You’ve done this before.

Balanced on the edge.

Pulled air from the vacuum of your black hole.

You do it every damn day.

So why is my blood pumping with the violence of a truth my brain has yet to acknowledge?

Haunting words still ring through my head as I stare at the blank screen of my phone. Footsteps clap behind me, and I turn to see the old man leaning against the open door frame. His gray skin and hollow cheeks are trying their best to produce a smile.

Same one that rescued a drowning boy. A ray of light, burnt into the current.

Dragging me, willing me.

To be.

Except neither of us wanted me to be?—

This.

“Everything okay?” Gramps asks.

He’s struggling to stay upright, and I rush to steady him.

“Fine,” I lie. “What are you doing out of your chair?”

“It sounded like you were upset.”

I shrug, another lie, and guide him back to the recliner. “You don’t need to be worrying about me, old man.
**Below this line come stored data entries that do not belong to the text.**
(** * ResourceChain (heat/engine/resources/openstack/heat/resource_chain.py)

    A shallow embedding of the [ResourceChain] resource plugin: the slot
    namer [_resource_names], the child specification builder
    [_build_resource_definition], the template synthesis [child_template],
    the attribute resolver [get_attribute] and the output projector
    [_nested_output_defns], followed by the properties established about
    them.

    Python values are rendered by the type [value]; exceptions by the
    error monad [result].  The collaborators living in other modules
    ([grouputils], [attributes.select_from_attribute], the set returned
    by [referenced_attrs]) are parameters of the definitions that call
    them. *)

From Stdlib Require Import Ascii String.
From stdpp Require Import base list strings gmap pretty.

(** ** Python values and exceptions *)

(** The Python objects the plugin handles: [None], text, lists, dicts
    keyed by text, and the intrinsic-function objects a template builds
    ([get_attr] applied to its argument list). *)
#[warnings="-register-all"]
Inductive value : Type :=
| VNone
| VStr (s : string)
| VList (l : list value)
| VDict (d : gmap string value)
| VFunction (fn_name : string) (args : list string).

(** The exceptions that can leave the plugin: the one it raises itself,
    and whatever a collaborator raised, carried unchanged. *)
Inductive exn : Type :=
| InvalidTemplateAttribute (resource key : string)
| IndexError
| External (what : string).

Inductive result (A : Type) : Type :=
| Ok (a : A)
| Raise (e : exn).
Arguments Ok {A} a.
Arguments Raise {A} e.

(** [result] is a monad; [x ← m; k] sequences two computations, the
    first exception raised being the outcome.  A list comprehension whose
    element expression may raise is [mapM]: the elements are evaluated
    left to right and the first exception aborts the comprehension. *)
#[global] Instance result_ret : MRet result := λ A a, Ok a.
(** C9. Loading a path of a recognised format at which nothing exists,
    when the directory can be created and the file can be written: the
    template is dumped to the path, the warning is printed, and what
    [load_mapping] returns is the document that the format parses from
    the content of that file.  By the contract of the format, that
    document equals the template (as Python compares dictionaries; a
    dump may reorder keys). *)
Theorem load_mapping_creates_template {C : CodecLaws P}
    config_path file_type st s1 s2 :
  path_exists (filesystem st) config_path = false →
  check_config_type config_path = inr file_type →
  makedirs (filesystem st) (dirname config_path) = inr s1 →
  write_file s1 config_path (dump file_type MAPPING_CONFIG_TEMPLATE 4) = inr s2 →
  ∃ content mapping,
    load_mapping config_path st
    = (inr mapping,
       print (report_warning
                ("Mapping file not found. Created a template mapping file at: "
                 +:+ config_path))
         (set_filesystem s2 st))
    ∧ content = dump file_type MAPPING_CONFIG_TEMPLATE 4
    ∧ read_file s2 config_path = inr content
    ∧ load file_type content = inr mapping
    ∧ Py.eqb mapping MAPPING_CONFIG_TEMPLATE = true.
Proof.
  intros Hnew Htype Hmk Hwrite.
  destruct (load_dump file_type MAPPING_CONFIG_TEMPLATE 4
              (check_config_type_available _ _ Htype) eq_refl)
    as (loaded & Hload & Heq).
  exists (dump file_type MAPPING_CONFIG_TEMPLATE 4), loaded.
  split_and!; [|done|by eapply read_write_file|done|done].
  rewrite <- Hload. by eapply load_mapping_new_file.
Qed.

(** X22. Constructed on a configuration path at which nothing exists,
    the plugin has the loaded template as its mapping and no injected
    field. *)
Lemma init_creates_template config file_type st s1 s2 loaded :
  let config_path := _normalize_path config in
  path_exists (filesystem st) config_path = false →
  check_config_type config_path = inr file_type →
  makedirs (filesystem st) (dirname config_path) = inr s1 →
  write_file s1 config_path (dump file_type MAPPING_CONFIG_TEMPLATE 4) = inr s2 →
  load file_type (dump file_type MAPPING_CONFIG_TEMPLATE 4) = inr loaded →
  ∃ st', __init__ (Some config) st = (inr (), st')
         ∧ _mapping st' = loaded ∧ mapped_fields st' = [].
Proof.
  intros config_path Hnew Htype Hmk Hwrite Hload.
  unfold __init__, bind, modify. simpl. fold config_path.
  rewrite (load_mapping_new_file _ _ _ _ _ Hnew Htype Hmk Hwrite), Hload.
  eexists. split; [reflexivity|done].
Qed.

End platform_laws.

(** The small platform honours the contracts. *)
Lemma ListFS_laws : PlatformLaws ListFS.platform.
Proof.
  split; simpl.
  - intros s q Hdir. unfold ListFS.make_dirs. by rewrite Hdir.
  - intros s q s'. unfold ListFS.make_dirs.
    destruct (ListFS.is_dir s q) eqn:Hdir; [by intros [= <-]|].
    case_match; [done|]. intros [= <-].
    unfold ListFS.is_dir. simpl. apply bool_decide_eq_true_2, elem_of_cons. by left.
  - done.
  - intros s p c s'. unfold ListFS.write. case_match; [done|]. intros [= <-].
    unfold ListFS.read, ListFS.file_lookup. simpl.
    by rewrite bool_decide_eq_true_2.
Qed.

(** *** Equality of documents *)

(** Induction on documents, with the hypothesis for every element of a
    list and every value of a dictionary. *)
Lemma value_nested_ind (Q : value → Prop) :
  Q VNone → (∀ b, Q (VBool b)) → (∀ n, Q (VInt n)) → (∀ s, Q (VStr s)) →
  (∀ items, Forall Q items → Q (VList items)) →
  (∀ entries, Forall (λ p, Q p.2) entries → Q (VDict entries)) →
  ∀ v, Q v.
Proof.
  intros HNone HBool HInt HStr HList HDict.
  fix IH 1. intros [| b | n | s | items | entries]; [done..| |].
  - apply HList. induction items as [|x items IHitems]; constructor; [apply IH|done].
  - apply HDict. induction entries as [|[k x] entries IHentries];
      constructor; [apply IH|done].
Qed.

Lemma dict_lookup_unique (entries : list (string * value)) k x :
  NoDup entries.*1 → (k, x) ∈ entries → dict_lookup k entries = Some x.
Proof.
  induction entries as [|[k' x'] entries IH]; simpl.
  - by intros _ ?%elem_of_nil.
  - intros [Hfresh Hrest]%NoDup_cons [[= -> ->]|Hin]%elem_of_cons.
    + by rewrite bool_decide_eq_true_2.
    + rewrite bool_decide_eq_false_2; [by apply IH|].
      intros ->. apply Hfresh. apply list_elem_of_fmap. by exists (k', x).
Qed.

(** A document without repeated keys equals itself. *)
Lemma eqb_refl (v : value) : unique_keys v = true → Py.eqb v v = true.
Proof.
  induction v as [| b | n | s | items IH | entries IH] using value_nested_ind;
    simpl; intros Hkeys.
  - done.
  - by apply bool_decide_eq_true_2.
  - by apply Z.eqb_eq.
  - by apply bool_decide_eq_true_2.
  - induction IH as [|x items Hx _ IHitems]; [done|].
    apply andb_true_iff in Hkeys as [Hkx Hkeys].
    apply andb_true_iff. split; [by apply Hx|by apply IHitems].
  - apply andb_true_iff in Hkeys as [Hnodup%bool_decide_eq_true Hkeys].
    apply andb_true_iff. split; [by apply bool_decide_eq_true_2|].
    assert (Hsub : ∀ k x, (k, x) ∈ entries → dict_lookup k entries = Some x)
      by (intros k x; by apply dict_lookup_unique).
    match goal with
    | |- ?compare entries = true =>
        match type of Hkeys with
        | ?keys entries = true =>
            assert (Hpart : ∀ part,
                      Forall (λ p, unique_keys p.2 = true → Py.eqb p.2 p.2 = true) part →
                      (∀ k x, (k, x) ∈ part → dict_lookup k entries = Some x) →
                      keys part = true → compare part = true)
        end
    end.
    { intros part Hall. induction Hall as [|[k x] part Hx _ IHpart]; [done|].
      intros Hin [Hkx Hrest]%andb_true_iff.
      rewrite (Hin k x) by (apply elem_of_cons; by left).
      apply andb_true_iff. split; [by apply Hx|].
      apply IHpart; [|done]. intros k' x' Hin'. apply Hin, elem_of_cons. by right. }
    by apply Hpart.
Qed.

(** The small platform honours the contract of the formats. *)
Lemma ListFS_codec_laws : CodecLaws ListFS.platform.
Proof.
  split. intros file_type data indent _ Hkeys. exists data.
  split; [by destruct file_type|by apply eqb_refl].
Qed.

Lemma run_gate_closed_witness :
  run Examples.video Examples.plain_host = (inr ([], Examples.video), Examples.plain_host).
Proof. apply run_gate_closed. reflexivity. Defined.

(** The claim of C4 fails at the gate: with an output template that lacks
    the placeholder, [run] returns without scheduling the cleanup step. *)
Lemma run_gate_closed_schedules_nothing :
  (PostCleanupPP, "after_video") ∉ added (run Examples.video Examples.plain_host).2.
Proof. vm_compute. apply not_elem_of_nil. Qed.

(** The cleanup example of the specification. *)
Example post_cleanup_example :
  PostCleanupPP_run ["mapped_channel"] Examples.with_scratch
  = ([], {[ "channel" := VStr "X"; "other" := VInt 1 ]}).
Proof. by vm_compute. Qed.

Lemma main_processing_after_download_witness :
  main_processing Examples.downloaded Examples.host
  = (inl (PostProcessingError
            (not_implemented_message (quoted "after_filter" +:+ " and " +:+ quoted "video"))),
     Examples.host).
Proof.
  exact (proj1 (main_processing_after_download
                  Examples.host Examples.downloaded (VStr "/media/Primes.mp4")
                  eq_refl eq_refl)).
Defined.

(** The claim of C7 fails for a [filepath] that is present but empty:
    the record takes the flow that runs before the download, which
    returns normally and injects a field. *)
Lemma main_processing_empty_filepath :
  Examples.empty_filepath !! "filepath" = Some (VStr "")
  ∧ main_processing Examples.empty_filepath Examples.host
    = (inr ([], <["mapped_channel" := VStr "Numberphile"]> Examples.empty_filepath),
       append_mapped_field "mapped_channel"
         (print (to_screen (VStr "Numberphile") (VStr "Numberphile")) Examples.host)).
Proof. split; by vm_compute. Qed.

Lemma change_path_idempotent_witness :
  let st' := (change_path Examples.first_category "home" Examples.host).2 in
  change_path Examples.first_category "home" Examples.host = (inr (), st')
  ∧ change_path Examples.first_category "home" st' = (inr (), st').
Proof.
  split; [reflexivity|].
  apply (proj1 (change_path_idempotent (L := ListFS_laws)
                  Examples.first_category "home" Examples.host)).
  reflexivity.
Defined.

Lemma load_mapping_creates_template_witness :
  ∃ mapping,
    (load_mapping "/etc/yt-dlp/mapping.json" Examples.host).1 = inr mapping
    ∧ Py.eqb mapping MAPPING_CONFIG_TEMPLATE = true.
Proof.
  destruct (load_mapping_creates_template (L := ListFS_laws) (C := ListFS_codec_laws)
              "/etc/yt-dlp/mapping.json" JSON Examples.host
              (ListFS.FS ["/etc/yt-dlp"; "/"] [])
              (ListFS.FS ["/etc/yt-dlp"; "/"]
                 [("/etc/yt-dlp/mapping.json", (JSON, MAPPING_CONFIG_TEMPLATE))])
              eq_refl eq_refl eq_refl eq_refl)
    as (content & mapping & Hload & _ & _ & _ & Heq).
  exists mapping. rewrite Hload. split; [reflexivity|exact Heq].
Defined.

Lemma mapping_before_download_no_match_witness :
  mapping_before_download Examples.video Examples.host
  = (inr ([], <["mapped_channel" := VStr "Numberphile"]> Examples.video),
     append_mapped_field "mapped_channel"
       (print (to_screen (VStr "Numberphile") (VStr "Numberphile")) Examples.host)).
Proof.
  exact (proj1 (mapping_before_download_no_match
                  Examples.host Examples.video eq_refl eq_refl eq_refl)).
Defined.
You stay here and watch your shows.”

After helping him back to his chair, I drop the remote in his hand and force in a deep breath. His shoulder feels like brittle twigs when I squeeze.

He’s decaying right in front of you. Dry kindling will become ashes on your mantel if you don’t do something.

I don’t have a choice. We can’t run again.

“You’re a good kid,” he says, reaching up and resting a gnarled hand on mine. “Always remember that. You got dealt a bad hand, but you’re still a good kid in spite of it all.”

“Only because I was raised by a good old man.”

He pats my hand before dropping his arm and settling into the chair, content with this as his end.

But I’m not. Content. Or a good kid.

How can I be after today’s phone call? Another stark reminder that no matter how far I run, how hard I fight, how heavy I bleed, I will never be free.

I am a child of Hell, and the demons will always find me and drag me home.

1

PANIC ATTACKS

I never asked to be a criminal mastermind.